## Work instruction:
Of the entries below, restate word for word only the section that runs from the line with "WriteTimeout : Z;" to the line with "simpl. by rewrite lookup_insert_eq.", counting both ends.

___ Provided records

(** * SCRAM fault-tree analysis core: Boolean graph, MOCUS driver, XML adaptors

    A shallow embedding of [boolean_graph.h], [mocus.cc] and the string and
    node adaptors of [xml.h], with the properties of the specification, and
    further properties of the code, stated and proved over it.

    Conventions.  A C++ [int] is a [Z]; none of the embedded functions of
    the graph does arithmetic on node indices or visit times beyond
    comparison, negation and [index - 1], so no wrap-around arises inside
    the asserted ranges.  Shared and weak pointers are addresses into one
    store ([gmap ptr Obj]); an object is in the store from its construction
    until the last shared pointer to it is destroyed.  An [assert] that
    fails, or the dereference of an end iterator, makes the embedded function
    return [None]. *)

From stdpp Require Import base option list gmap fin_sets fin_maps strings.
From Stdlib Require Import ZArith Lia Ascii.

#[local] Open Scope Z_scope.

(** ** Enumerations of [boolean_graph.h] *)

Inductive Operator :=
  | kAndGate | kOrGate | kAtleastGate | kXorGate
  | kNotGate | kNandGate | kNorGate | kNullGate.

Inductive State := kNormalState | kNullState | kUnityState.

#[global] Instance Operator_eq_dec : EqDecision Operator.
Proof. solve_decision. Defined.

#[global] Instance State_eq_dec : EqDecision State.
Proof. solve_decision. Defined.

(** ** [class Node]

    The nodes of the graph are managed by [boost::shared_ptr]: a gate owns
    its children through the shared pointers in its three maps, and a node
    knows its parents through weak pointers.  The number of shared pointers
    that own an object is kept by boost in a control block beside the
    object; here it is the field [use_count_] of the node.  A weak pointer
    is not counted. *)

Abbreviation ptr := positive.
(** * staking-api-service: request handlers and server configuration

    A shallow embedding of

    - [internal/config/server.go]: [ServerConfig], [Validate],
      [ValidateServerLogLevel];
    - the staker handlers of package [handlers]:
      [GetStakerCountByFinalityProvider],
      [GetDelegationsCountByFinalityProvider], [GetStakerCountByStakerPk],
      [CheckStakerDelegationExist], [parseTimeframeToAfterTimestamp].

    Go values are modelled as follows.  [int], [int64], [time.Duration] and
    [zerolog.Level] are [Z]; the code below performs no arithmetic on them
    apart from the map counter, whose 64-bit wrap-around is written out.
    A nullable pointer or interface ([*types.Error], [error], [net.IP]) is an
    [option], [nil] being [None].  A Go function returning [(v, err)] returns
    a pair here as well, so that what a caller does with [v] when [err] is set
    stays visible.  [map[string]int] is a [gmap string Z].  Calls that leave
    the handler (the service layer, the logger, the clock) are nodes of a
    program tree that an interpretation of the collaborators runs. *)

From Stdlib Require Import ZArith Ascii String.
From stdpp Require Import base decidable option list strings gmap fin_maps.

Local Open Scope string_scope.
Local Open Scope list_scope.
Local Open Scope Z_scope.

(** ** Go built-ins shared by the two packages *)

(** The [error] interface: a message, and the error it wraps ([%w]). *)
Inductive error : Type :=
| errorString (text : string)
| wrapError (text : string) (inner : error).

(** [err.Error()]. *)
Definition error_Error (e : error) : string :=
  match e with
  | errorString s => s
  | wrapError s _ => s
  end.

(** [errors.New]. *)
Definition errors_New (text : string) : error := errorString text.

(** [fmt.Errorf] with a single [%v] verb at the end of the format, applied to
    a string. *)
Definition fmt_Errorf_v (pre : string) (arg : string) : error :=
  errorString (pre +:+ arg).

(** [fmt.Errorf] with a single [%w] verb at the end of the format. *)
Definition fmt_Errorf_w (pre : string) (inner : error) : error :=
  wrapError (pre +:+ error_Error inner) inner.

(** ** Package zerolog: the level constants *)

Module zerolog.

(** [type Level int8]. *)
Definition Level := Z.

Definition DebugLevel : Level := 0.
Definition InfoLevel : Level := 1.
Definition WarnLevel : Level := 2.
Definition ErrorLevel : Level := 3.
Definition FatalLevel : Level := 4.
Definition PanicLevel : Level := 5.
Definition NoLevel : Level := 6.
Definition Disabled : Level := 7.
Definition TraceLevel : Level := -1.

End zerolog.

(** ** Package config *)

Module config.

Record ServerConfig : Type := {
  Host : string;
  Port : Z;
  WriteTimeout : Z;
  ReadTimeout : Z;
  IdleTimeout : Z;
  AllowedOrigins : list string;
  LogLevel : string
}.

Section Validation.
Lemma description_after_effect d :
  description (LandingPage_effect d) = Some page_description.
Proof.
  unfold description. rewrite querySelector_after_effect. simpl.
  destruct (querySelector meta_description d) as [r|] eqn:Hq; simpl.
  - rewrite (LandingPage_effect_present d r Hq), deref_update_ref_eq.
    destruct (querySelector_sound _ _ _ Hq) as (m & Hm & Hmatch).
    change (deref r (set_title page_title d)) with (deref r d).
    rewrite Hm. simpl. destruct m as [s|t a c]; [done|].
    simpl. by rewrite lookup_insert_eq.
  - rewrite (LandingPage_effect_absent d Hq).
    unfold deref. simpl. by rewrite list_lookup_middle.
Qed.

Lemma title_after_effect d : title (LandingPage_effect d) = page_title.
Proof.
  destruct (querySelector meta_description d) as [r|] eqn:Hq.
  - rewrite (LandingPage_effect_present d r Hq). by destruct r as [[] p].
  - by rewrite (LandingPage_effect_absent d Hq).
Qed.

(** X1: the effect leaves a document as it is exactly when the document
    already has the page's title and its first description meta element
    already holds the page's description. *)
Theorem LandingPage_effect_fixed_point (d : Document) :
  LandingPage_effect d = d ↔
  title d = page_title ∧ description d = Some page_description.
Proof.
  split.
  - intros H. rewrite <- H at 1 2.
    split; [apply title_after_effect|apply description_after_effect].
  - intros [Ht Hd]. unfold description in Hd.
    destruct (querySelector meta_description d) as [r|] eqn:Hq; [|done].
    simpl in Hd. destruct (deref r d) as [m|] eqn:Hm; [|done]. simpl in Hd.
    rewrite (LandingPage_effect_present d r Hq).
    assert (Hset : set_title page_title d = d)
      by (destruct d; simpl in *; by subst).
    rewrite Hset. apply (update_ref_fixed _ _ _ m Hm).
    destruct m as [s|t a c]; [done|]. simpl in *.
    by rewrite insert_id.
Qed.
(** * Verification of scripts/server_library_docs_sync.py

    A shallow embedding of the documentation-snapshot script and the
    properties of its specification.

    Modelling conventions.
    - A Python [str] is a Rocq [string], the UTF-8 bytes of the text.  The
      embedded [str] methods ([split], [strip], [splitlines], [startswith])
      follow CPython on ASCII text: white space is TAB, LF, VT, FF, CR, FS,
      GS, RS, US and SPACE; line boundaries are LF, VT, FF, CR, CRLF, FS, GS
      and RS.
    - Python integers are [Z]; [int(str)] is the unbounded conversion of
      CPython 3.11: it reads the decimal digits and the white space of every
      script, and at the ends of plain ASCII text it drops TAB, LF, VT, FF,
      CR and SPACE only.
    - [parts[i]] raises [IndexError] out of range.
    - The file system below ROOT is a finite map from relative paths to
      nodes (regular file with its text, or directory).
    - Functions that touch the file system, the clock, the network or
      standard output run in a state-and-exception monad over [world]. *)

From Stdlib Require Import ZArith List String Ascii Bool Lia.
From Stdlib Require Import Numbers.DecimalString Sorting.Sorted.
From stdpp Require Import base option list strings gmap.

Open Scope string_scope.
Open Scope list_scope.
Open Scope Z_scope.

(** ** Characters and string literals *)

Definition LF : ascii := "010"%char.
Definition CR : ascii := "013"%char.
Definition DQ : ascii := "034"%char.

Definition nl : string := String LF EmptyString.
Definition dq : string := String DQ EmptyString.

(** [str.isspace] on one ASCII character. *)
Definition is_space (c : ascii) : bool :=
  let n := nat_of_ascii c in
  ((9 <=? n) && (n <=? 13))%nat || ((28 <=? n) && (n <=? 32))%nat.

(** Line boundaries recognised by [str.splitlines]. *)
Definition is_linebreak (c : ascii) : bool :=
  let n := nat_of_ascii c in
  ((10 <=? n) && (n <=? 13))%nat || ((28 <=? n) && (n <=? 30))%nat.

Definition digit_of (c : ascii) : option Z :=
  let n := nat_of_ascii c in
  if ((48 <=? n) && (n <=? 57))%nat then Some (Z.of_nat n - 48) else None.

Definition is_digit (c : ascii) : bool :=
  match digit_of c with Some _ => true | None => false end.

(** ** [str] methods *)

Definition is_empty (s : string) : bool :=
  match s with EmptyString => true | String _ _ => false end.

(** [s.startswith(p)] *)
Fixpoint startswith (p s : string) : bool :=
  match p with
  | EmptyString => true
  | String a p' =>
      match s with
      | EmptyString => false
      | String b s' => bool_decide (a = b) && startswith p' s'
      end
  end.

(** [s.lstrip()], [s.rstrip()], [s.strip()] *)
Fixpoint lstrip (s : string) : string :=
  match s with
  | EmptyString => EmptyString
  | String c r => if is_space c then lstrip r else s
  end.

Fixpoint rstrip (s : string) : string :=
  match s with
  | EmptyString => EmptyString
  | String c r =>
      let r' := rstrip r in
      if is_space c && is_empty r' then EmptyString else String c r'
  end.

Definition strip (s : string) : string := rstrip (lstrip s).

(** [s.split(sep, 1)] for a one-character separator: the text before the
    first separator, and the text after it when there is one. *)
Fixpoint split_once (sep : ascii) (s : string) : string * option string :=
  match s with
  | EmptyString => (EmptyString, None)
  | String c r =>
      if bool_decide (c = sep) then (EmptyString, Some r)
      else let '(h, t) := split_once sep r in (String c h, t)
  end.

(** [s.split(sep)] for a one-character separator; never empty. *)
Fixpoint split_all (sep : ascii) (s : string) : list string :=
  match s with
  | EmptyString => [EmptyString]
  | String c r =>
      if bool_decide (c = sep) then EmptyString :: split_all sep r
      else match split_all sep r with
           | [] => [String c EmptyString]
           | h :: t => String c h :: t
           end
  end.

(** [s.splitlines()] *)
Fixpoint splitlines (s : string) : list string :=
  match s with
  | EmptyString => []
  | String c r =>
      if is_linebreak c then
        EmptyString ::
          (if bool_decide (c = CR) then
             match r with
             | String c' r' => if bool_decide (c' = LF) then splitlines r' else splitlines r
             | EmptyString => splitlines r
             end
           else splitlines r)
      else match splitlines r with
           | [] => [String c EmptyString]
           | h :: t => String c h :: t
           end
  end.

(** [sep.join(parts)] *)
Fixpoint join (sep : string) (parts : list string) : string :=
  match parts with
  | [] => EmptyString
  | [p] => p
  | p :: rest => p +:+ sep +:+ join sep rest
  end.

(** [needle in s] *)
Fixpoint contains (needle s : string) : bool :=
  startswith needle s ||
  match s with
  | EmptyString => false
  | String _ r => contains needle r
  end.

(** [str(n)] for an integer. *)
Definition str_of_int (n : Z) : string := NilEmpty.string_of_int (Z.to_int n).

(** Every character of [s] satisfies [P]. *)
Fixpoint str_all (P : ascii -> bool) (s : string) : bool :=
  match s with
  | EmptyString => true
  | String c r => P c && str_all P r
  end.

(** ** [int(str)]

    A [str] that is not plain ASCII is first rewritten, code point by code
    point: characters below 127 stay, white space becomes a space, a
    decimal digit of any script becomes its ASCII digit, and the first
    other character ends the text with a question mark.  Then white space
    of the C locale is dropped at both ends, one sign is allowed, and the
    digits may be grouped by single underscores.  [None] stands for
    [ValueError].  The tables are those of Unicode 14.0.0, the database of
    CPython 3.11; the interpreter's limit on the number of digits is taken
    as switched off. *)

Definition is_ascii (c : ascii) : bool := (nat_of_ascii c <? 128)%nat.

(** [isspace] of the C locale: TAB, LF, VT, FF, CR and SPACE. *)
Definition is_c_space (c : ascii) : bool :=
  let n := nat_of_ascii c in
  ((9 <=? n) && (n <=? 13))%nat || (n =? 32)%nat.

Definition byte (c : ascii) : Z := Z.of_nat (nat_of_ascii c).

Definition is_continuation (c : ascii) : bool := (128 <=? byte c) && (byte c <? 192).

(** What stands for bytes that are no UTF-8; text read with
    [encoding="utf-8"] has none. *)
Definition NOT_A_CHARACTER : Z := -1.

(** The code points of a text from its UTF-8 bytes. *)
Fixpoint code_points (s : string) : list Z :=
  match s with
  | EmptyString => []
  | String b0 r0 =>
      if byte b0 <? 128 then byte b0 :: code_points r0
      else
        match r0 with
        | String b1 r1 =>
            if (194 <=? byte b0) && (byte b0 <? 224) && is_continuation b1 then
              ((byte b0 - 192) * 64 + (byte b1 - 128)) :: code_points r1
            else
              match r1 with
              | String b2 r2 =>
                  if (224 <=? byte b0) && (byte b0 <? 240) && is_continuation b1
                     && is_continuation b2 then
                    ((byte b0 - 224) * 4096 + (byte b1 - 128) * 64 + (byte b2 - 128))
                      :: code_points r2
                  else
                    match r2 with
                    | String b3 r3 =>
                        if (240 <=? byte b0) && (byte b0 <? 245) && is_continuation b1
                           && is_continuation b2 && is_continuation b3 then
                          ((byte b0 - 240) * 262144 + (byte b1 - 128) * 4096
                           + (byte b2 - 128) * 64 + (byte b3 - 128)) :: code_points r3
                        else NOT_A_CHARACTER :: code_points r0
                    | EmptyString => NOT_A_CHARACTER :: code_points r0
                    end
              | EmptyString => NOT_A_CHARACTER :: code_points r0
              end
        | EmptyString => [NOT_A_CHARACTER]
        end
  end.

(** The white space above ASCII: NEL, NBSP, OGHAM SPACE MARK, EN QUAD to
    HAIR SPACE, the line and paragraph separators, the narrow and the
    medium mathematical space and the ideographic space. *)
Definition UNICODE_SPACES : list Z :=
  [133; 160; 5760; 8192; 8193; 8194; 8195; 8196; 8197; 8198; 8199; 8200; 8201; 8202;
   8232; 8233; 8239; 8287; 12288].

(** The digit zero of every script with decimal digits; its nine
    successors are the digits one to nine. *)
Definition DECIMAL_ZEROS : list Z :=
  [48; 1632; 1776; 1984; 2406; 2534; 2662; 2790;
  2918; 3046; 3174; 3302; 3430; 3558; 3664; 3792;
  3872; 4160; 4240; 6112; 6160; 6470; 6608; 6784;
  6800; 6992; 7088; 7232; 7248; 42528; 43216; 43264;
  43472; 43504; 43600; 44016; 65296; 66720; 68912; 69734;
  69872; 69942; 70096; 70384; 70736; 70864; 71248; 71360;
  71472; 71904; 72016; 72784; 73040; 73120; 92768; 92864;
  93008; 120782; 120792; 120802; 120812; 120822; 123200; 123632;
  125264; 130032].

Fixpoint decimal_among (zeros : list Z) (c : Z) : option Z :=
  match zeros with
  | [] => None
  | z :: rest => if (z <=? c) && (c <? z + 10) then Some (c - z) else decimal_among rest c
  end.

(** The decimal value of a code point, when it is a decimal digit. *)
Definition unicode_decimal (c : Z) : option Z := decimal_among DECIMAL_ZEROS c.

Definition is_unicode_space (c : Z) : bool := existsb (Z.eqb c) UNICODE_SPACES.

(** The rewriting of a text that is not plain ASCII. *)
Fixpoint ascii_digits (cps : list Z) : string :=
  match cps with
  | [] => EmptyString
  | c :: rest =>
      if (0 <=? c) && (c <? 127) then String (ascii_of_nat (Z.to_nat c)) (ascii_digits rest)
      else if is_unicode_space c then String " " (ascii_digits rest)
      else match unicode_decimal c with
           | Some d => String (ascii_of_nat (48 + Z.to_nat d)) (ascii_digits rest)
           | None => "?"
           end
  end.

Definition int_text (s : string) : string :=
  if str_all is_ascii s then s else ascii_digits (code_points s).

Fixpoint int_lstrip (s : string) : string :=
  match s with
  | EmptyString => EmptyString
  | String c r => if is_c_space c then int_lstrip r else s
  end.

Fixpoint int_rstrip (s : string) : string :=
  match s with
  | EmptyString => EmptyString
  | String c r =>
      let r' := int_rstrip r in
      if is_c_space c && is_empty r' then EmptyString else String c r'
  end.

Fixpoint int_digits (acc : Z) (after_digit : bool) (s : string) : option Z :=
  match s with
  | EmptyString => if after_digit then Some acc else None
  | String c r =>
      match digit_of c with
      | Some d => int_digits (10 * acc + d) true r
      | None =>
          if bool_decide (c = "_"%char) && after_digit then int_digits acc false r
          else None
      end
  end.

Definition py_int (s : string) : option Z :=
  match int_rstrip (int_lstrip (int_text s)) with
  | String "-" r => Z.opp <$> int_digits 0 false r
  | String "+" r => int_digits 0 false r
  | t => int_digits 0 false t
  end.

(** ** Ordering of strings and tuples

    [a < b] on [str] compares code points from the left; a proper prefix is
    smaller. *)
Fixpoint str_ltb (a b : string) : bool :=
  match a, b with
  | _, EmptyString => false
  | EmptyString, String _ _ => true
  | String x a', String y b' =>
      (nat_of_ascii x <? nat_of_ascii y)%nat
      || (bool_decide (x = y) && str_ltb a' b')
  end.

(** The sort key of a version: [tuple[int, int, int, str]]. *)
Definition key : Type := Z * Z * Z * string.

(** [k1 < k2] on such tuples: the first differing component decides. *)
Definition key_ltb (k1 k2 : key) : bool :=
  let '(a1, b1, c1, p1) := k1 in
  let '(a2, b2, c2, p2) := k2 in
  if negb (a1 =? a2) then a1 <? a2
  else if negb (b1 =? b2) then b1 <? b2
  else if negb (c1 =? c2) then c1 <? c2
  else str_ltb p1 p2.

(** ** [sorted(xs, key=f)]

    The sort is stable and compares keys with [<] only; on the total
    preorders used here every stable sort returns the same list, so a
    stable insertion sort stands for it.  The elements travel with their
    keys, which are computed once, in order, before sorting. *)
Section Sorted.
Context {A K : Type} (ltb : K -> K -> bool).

______

## The answer:
  WriteTimeout : Z;
  ReadTimeout : Z;
  IdleTimeout : Z;
  AllowedOrigins : list string;
  LogLevel : string
}.

Section Validation.
Lemma description_after_effect d :
  description (LandingPage_effect d) = Some page_description.
Proof.
  unfold description. rewrite querySelector_after_effect. simpl.
  destruct (querySelector meta_description d) as [r|] eqn:Hq; simpl.
  - rewrite (LandingPage_effect_present d r Hq), deref_update_ref_eq.
    destruct (querySelector_sound _ _ _ Hq) as (m & Hm & Hmatch).
    change (deref r (set_title page_title d)) with (deref r d).
    rewrite Hm. simpl. destruct m as [s|t a c]; [done|].
    simpl. by rewrite lookup_insert_eq.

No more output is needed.